- SUPPLIED MATERIAL -
(* ===== verification/Path.v ===== *)
(** * Request path normalization (internal/engine/path.go)

    Percent-decoding to a fixpoint, [path.Clean], the hostile-encoding checks
    and the additional view of the path that a backend stripping matrix
    parameters routes on. Paths are byte strings; the definitions work on
    lists of bytes. *)

From S2P Require Import Prelude GoText.
From Stdlib Require Import Ascii.

Open Scope list_scope.
Open Scope Z_scope.

Definition slash : ascii := "/"%char.
Definition dot : list ascii := ["."%char].
Definition dotdot : list ascii := ["."%char; "."%char].
Definition percent : ascii := "%"%char.
Definition semicolon : ascii := ";"%char.
Definition nul_byte : ascii := ascii_of_nat 0.

Definition bytes_eqb (a b : list ascii) : bool := bool_decide (a = b).
Definition mem_byte (c : ascii) (l : list ascii) : bool := existsb (Ascii.eqb c) l.

(** ** [net/url.PathUnescape] *)

Definition unhex (c : ascii) : Z :=
  let b := byte_val c in
  if (48 <=? b) && (b <=? 57) then b - 48
  else if (97 <=? b) && (b <=? 102) then b - 87
  else if (65 <=? b) && (b <=? 70) then b - 55 else 0.

Fixpoint PathUnescape (l : list ascii) : option (list ascii) :=
  match l with
  | [] => Some []
  | c :: l' =>
      if Ascii.eqb c percent then
        match l' with
        | a :: b :: rest =>
            if is_hex_char a && is_hex_char b
            then cons (byte_of (unhex a * 16 + unhex b)) <$> PathUnescape rest
            else None
        | _ => None
        end
      else cons c <$> PathUnescape l'
  end.

(** The decoding loop of [fullyDecodePath]: [n] rounds left, [cur] the text
    decoded so far. *)
Fixpoint decode_rounds (n : nat) (cur : list ascii) : option (list ascii) :=
  match n with
  | O => if mem_byte percent cur then None else Some cur
  | S k =>
      match PathUnescape cur with
      | None => None
      | Some next =>
          if bytes_eqb next cur then Some cur
          else if mem_byte nul_byte next then None
          else decode_rounds k next
      end
  end.

Definition fullyDecodePath (raw : list ascii) (maxRounds : nat) : option (list ascii) :=
  decode_rounds (Nat.max 1 maxRounds) raw.

(** ** [path.Clean] *)

(** One path element against the stack of kept elements (innermost first). *)
Definition clean_step (rooted : bool) (stack : list (list ascii)) (seg : list ascii)
  : list (list ascii) :=
  if bytes_eqb seg [] || bytes_eqb seg dot then stack
  else if bytes_eqb seg dotdot then
    match stack with
    | [] => if rooted then [] else [dotdot]
    | top :: rest => if bytes_eqb top dotdot then dotdot :: stack else rest
    end
  else seg :: stack.

Definition is_rooted (p : list ascii) : bool :=
  match p with c :: _ => Ascii.eqb c slash | [] => false end.

Definition clean_segs (rooted : bool) (p : list ascii) : list (list ascii) :=
  rev (fold_left (clean_step rooted) (split_on slash p) []).

Definition Clean (p : list ascii) : list ascii :=
  match p with
  | [] => dot
  | _ =>
      let rooted := is_rooted p in
      let body := join_with slash (clean_segs rooted p) in
      if rooted then slash :: body
      else match body with [] => dot | _ => body end
  end.

(** ** The normalizer *)

(** The scan of [hasMatrixParentSegment]: is some path element's beginning
    ["..;"]? [at_start] marks the first byte of an element. *)
Fixpoint matrix_scan (at_start : bool) (l : list ascii) : bool :=
  match l with
  | [] => false
  | c :: l' =>
      (at_start && has_prefix (dotdot ++ [semicolon]) l) || matrix_scan (Ascii.eqb c slash) l'
  end.

Definition hasMatrixParentSegment (decoded : list ascii) : bool :=
  mem_byte semicolon decoded && matrix_scan true decoded.

(** The explicit guard against a parent element left in the cleaned path. *)
Definition residual_parent (cleaned : list ascii) : bool :=
  bytes_eqb cleaned dotdot
  || has_prefix (dotdot ++ [slash]) cleaned
  || contains (slash :: dotdot ++ [slash]) cleaned
  || has_prefix (rev (slash :: dotdot)) (rev cleaned).

Definition normalize_bytes (raw : list ascii) : option (list ascii) :=
  if bytes_eqb raw [] || mem_byte nul_byte raw then None
  else match fullyDecodePath raw 5 with
  | None => None
  | Some decoded =>
    if hasMatrixParentSegment decoded then None
    else
      let cleaned := Clean decoded in
      if bytes_eqb cleaned [] || bytes_eqb cleaned dot then None
      else
        let cleaned := if is_rooted cleaned then cleaned else Clean (slash :: cleaned) in
        if bytes_eqb cleaned [] || bytes_eqb cleaned dot then None
        else if residual_parent cleaned then None
        else if mem_byte percent cleaned then None
        else Some cleaned
  end.

Definition NormalizeRequestPath (raw : string) : option string :=
  of_bytes <$> normalize_bytes (bytes raw).

(** ** Routing views *)

(** The matrix-parameter stripping loop of [SecurityPathViews]. *)
Fixpoint strip_params (inParameter : bool) (l : list ascii) : list ascii :=
  match l with
  | [] => []
  | c :: l' =>
      if Ascii.eqb c slash then slash :: strip_params false l'
      else if Ascii.eqb c semicolon then strip_params true l'
      else if inParameter then strip_params inParameter l'
      else c :: strip_params inParameter l'
  end.

Definition views_bytes (raw : list ascii) : option (list (list ascii)) :=
  match normalize_bytes raw with
  | None => None
  | Some cleaned =>
      let views := raw :: (if bytes_eqb cleaned raw then [] else [cleaned]) in
      if negb (mem_byte semicolon raw || mem_byte percent raw) then Some views
      else match fullyDecodePath raw 5 with
      | None => None
      | Some decoded =>
          if negb (mem_byte semicolon decoded) then Some views
          else
            let m := Clean (strip_params false decoded) in
            let matrixPath := if is_rooted m then m else Clean (slash :: m) in
            if existsb (fun v => bytes_eqb v matrixPath) views then Some views
            else Some (views ++ [matrixPath])
      end
  end.

Definition SecurityPathViews (raw : string) : option (list string) :=
  map of_bytes <$> views_bytes (bytes raw).

Definition PathMatchesPrefix (requestPath prefix : string) : bool :=
  if String.eqb prefix "" then true
  else if String.eqb requestPath "" then false
  else
    let base := TrimRightByte prefix slash in
    if String.eqb base "" then HasPrefix requestPath "/"
    else String.eqb requestPath base || HasPrefix requestPath (base ++ "/")%string.

(** ** Facts about bytes and segments *)

Lemma bytes_eqb_true a b : bytes_eqb a b = true <-> a = b.
Proof. apply bool_decide_eq_true. Qed.

Lemma bytes_eqb_false a b : bytes_eqb a b = false <-> a <> b.
Proof. apply bool_decide_eq_false. Qed.

Lemma mem_byte_true c l : mem_byte c l = true <-> c ∈ l.
Proof.
  unfold mem_byte. rewrite existsb_exists. split.
  - intros (x & Hx & E). apply Ascii.eqb_eq in E as ->. by apply list_elem_of_In.
  - intros H. exists c. split; [by apply list_elem_of_In|apply Ascii.eqb_refl].
Qed.

Lemma mem_byte_false c l : mem_byte c l = false <-> c ∉ l.
Proof. rewrite <- mem_byte_true. by destruct (mem_byte c l). Qed.

(** An element that [path.Clean] keeps in a rooted path. *)
Definition plain (s : list ascii) : Prop :=
  s <> [] /\ s <> dot /\ s <> dotdot /\ slash ∉ s.

(** What the normalizer additionally guarantees of every element. *)
Definition harmless (s : list ascii) : Prop :=
  has_prefix (dotdot ++ [semicolon]) s = false /\ nul_byte ∉ s.

Lemma clean_step_Forall (P : list ascii -> Prop) rooted stack seg :
  P dotdot -> P seg -> Forall P stack -> Forall P (clean_step rooted stack seg).
Proof.
  intros Hdd Hs HF. unfold clean_step.
  destruct (_ || _); [done|]. destruct (bytes_eqb seg dotdot).
  - destruct stack as [|top rest]; [destruct rooted; auto|].
    destruct (bytes_eqb top dotdot); [by constructor|]. by inversion HF.
  - by constructor.
Qed.

Lemma clean_fold_Forall (P : list ascii -> Prop) rooted segs stack :
  P dotdot -> Forall P segs -> Forall P stack ->
  Forall P (fold_left (clean_step rooted) segs stack).
Proof.
  intros Hdd Hs. revert stack. induction Hs as [|s segs Hs _ IH]; simpl; intros stack HF; [done|].
  apply IH. by apply clean_step_Forall.
Qed.

Lemma clean_segs_Forall (P : list ascii -> Prop) rooted p :
  P dotdot -> Forall P (split_on slash p) -> Forall P (clean_segs rooted p).
Proof. intros. apply Forall_rev. by apply clean_fold_Forall. Qed.

Lemma clean_step_plain stack seg :
  slash ∉ seg -> Forall plain stack -> Forall plain (clean_step true stack seg).
Proof.
  intros Hs HF. unfold clean_step.
  destruct (bytes_eqb seg [] || bytes_eqb seg dot) eqn:E1; [done|].
  apply orb_false_iff in E1 as [E1 E2]. apply bytes_eqb_false in E1, E2.
  destruct (bytes_eqb seg dotdot) eqn:E3.
  - destruct stack as [|top rest]; [done|]. inversion HF as [|? ? Ht Hr]; subst.
    destruct (bytes_eqb top dotdot) eqn:E4; [|done].
    apply bytes_eqb_true in E4. by destruct Ht as (_ & _ & ? & _).
  - apply bytes_eqb_false in E3. constructor; [by repeat split|done].
Qed.

Lemma clean_segs_plain p : Forall plain (clean_segs true p).
Proof.
  apply Forall_rev. pose proof (split_on_free slash p) as HF.
  assert (Forall plain []) as H0 by constructor. revert H0.
  generalize (@nil (list ascii)). induction HF as [|s segs Hs _ IH]; simpl; intros stack H0; [done|].
  apply IH. by apply clean_step_plain.
Qed.

Lemma plain_step s stack : plain s -> clean_step true stack s = s :: stack.
Proof.
  intros (H1 & H2 & H3 & _). unfold clean_step.
  apply bytes_eqb_false in H1, H2, H3. by rewrite H1, H2, H3.
Qed.

Lemma plain_fold segs stack :
  Forall plain segs -> fold_left (clean_step true) segs stack = rev segs ++ stack.
Proof.
  intros H. revert stack. induction H as [|s segs Hs _ IH]; simpl; intros stack; [done|].
  rewrite plain_step, IH by done. by rewrite <- app_assoc.
Qed.

Lemma plain_slash_free segs : Forall plain segs -> Forall (fun s => slash ∉ s) segs.
Proof. intros H. eapply Forall_impl; [exact H|]. by intros s (_ & _ & _ & ?). Qed.

(** The elements of a rooted path whose elements are plain. *)
Lemma split_rooted segs :
  Forall (fun s => slash ∉ s) segs ->
  split_on slash (slash :: join_with slash segs) = [] :: (match segs with [] => [[]] | _ => segs end).
Proof.
  intros H. rewrite split_on_sep. f_equal. destruct segs as [|s segs]; [done|].
  by apply split_join.
Qed.

(** [path.Clean] leaves a canonical rooted path alone. *)
Lemma Clean_canonical segs :
  Forall plain segs -> Clean (slash :: join_with slash segs) = slash :: join_with slash segs.
Proof.
  intros H. unfold Clean, is_rooted. rewrite Ascii.eqb_refl. f_equal. f_equal.
  unfold clean_segs. rewrite split_rooted by by apply plain_slash_free.
  destruct segs as [|s segs]; [done|].
  change (fold_left (clean_step true) ([] :: s :: segs) [])
    with (fold_left (clean_step true) (s :: segs) []).
  rewrite plain_fold by done. by rewrite app_nil_r, rev_involutive.
Qed.

Lemma Clean_rooted p :
  is_rooted p = true -> Clean p = slash :: join_with slash (clean_segs true p).
Proof. intros H. destruct p as [|c p]; [done|]. unfold Clean. by rewrite H. Qed.

(** ** The matrix scan looks at the beginning of every element *)

Lemma has_prefix_first c p l :
  c ∉ p ->
  has_prefix p l = match split_on c l with seg :: _ => has_prefix p seg | [] => false end.
Proof.
  revert l. induction p as [|a p IH]; intros l Hp; simpl.
  - destruct (split_on c l) eqn:E; [by apply split_on_ne in E|done].
  - apply not_elem_of_cons in Hp as [Hne Hp]. destruct l as [|d l]; simpl; [done|].
    destruct (Ascii.eqb_spec c d) as [->|Hcd]; simpl.
    + destruct (Ascii.eqb_spec a d) as [->|_]; [done|done].
    + rewrite (IH l Hp).
      by destruct (split_on c l) as [|seg rest] eqn:E; [apply split_on_ne in E|].
Qed.

Lemma matrix_scan_spec b l :
  matrix_scan b l =
  existsb (has_prefix (dotdot ++ [semicolon]))
    (if b then split_on slash l else tail (split_on slash l)).
Proof.
  revert b. induction l as [|c l IH]; intros b; [by destruct b|].
  assert (slash ∉ dotdot ++ [semicolon]) as Hp
    by (rewrite <- mem_byte_false; reflexivity).
  destruct (Ascii.eqb slash c) eqn:E.
  - pose proof E as E'. apply Ascii.eqb_eq in E' as <-. rewrite split_on_sep.
    cbn [matrix_scan]. rewrite Ascii.eqb_refl, IH. by destruct b.
  - destruct (split_on_other slash c l E) as (seg & rest & E1 & E2).
    cbn [matrix_scan]. rewrite (has_prefix_first slash) by done. rewrite E2.
    rewrite (ascii_eqb_sym c slash), E, IH, E1. by destruct b.
Qed.
(** The loop from the right returns the first address that is not a trusted
    proxy; when it meets a part without an address, the one before it. *)
Lemma forwarded_loop_spec p nearest parts ip malformed :
  forwarded_loop p nearest parts = (ip, malformed) ->
  exists trusted rest, parts = trusted ++ rest /\ Forall (fun q => ends_chain p q = false) trusted
  /\ match rest with
     | [] => malformed = false /\ ip = default nearest (parseHeaderIP <$> last trusted)
     | q :: _ => ends_chain p q = true /\
         if String.eqb (parseHeaderIP q) ""
         then malformed = true /\ ip = default nearest (parseHeaderIP <$> last trusted)
         else malformed = false /\ ip = parseHeaderIP q
     end.
Proof.
  revert nearest. induction parts as [|q parts IH]; simpl; intros nearest H.
  { injection H as <- <-. by exists [], []. }
  assert (Eq : ends_chain p q = (String.eqb (parseHeaderIP q) ""
    || match ParseAddr (parseHeaderIP q) with Some a => negb (isTrusted p a) | None => true end)).
  { unfold ends_chain. by destruct (String.eqb (parseHeaderIP q) ""). }
  destruct (String.eqb (parseHeaderIP q) "") eqn:E0.
  { injection H as <- <-. exists [], (q :: parts). rewrite E0. by rewrite Eq. }
  destruct (ParseAddr (parseHeaderIP q)) as [a|] eqn:Ea; [destruct (isTrusted p a) eqn:Et|].
  - destruct (IH _ H) as (tr & rest & -> & Htr & Hrest). exists (q :: tr), rest.
    split_and!; [done|by constructor|].
    assert (El : default nearest (parseHeaderIP <$> last (q :: tr))
                 = default (parseHeaderIP q) (parseHeaderIP <$> last tr)).
    { destruct tr as [|x tr]; [done|]. rewrite last_cons_cons. by destruct (last (x :: tr)) eqn:E; [|by apply last_None in E]. }
    by rewrite El.
  - injection H as <- <-. exists [], (q :: parts). rewrite E0. by rewrite Eq.
  - injection H as <- <-. exists [], (q :: parts). rewrite E0. by rewrite Eq.
Qed.

(** ** What the headers can decide *)

Lemma first_present_agree h h' names :
  (forall n, n ∈ names -> joinedHeaderValue h n = joinedHeaderValue h' n) ->
  first_present h names = first_present h' names.
Proof.
  induction names as [|n names IH]; simpl; intros H; [done|].
  rewrite (H n) by left. rewrite IH; [done|]. intros m Hm. apply H. by right.
Qed.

- EXERCISE DETAILS -
Using the data above, extract exactly the lines from the one that holds "Definition dot : list" to the one that holds "b :: rest =>", both ends included, and no others.

- RESPONSE BELOW -
Definition dot : list ascii := ["."%char].
Definition dotdot : list ascii := ["."%char; "."%char].
Definition percent : ascii := "%"%char.
Definition semicolon : ascii := ";"%char.
Definition nul_byte : ascii := ascii_of_nat 0.

Definition bytes_eqb (a b : list ascii) : bool := bool_decide (a = b).
Definition mem_byte (c : ascii) (l : list ascii) : bool := existsb (Ascii.eqb c) l.

(** ** [net/url.PathUnescape] *)

Definition unhex (c : ascii) : Z :=
  let b := byte_val c in
  if (48 <=? b) && (b <=? 57) then b - 48
  else if (97 <=? b) && (b <=? 102) then b - 87
  else if (65 <=? b) && (b <=? 70) then b - 55 else 0.

Fixpoint PathUnescape (l : list ascii) : option (list ascii) :=
  match l with
  | [] => Some []
  | c :: l' =>
      if Ascii.eqb c percent then
        match l' with
        | a :: b :: rest =>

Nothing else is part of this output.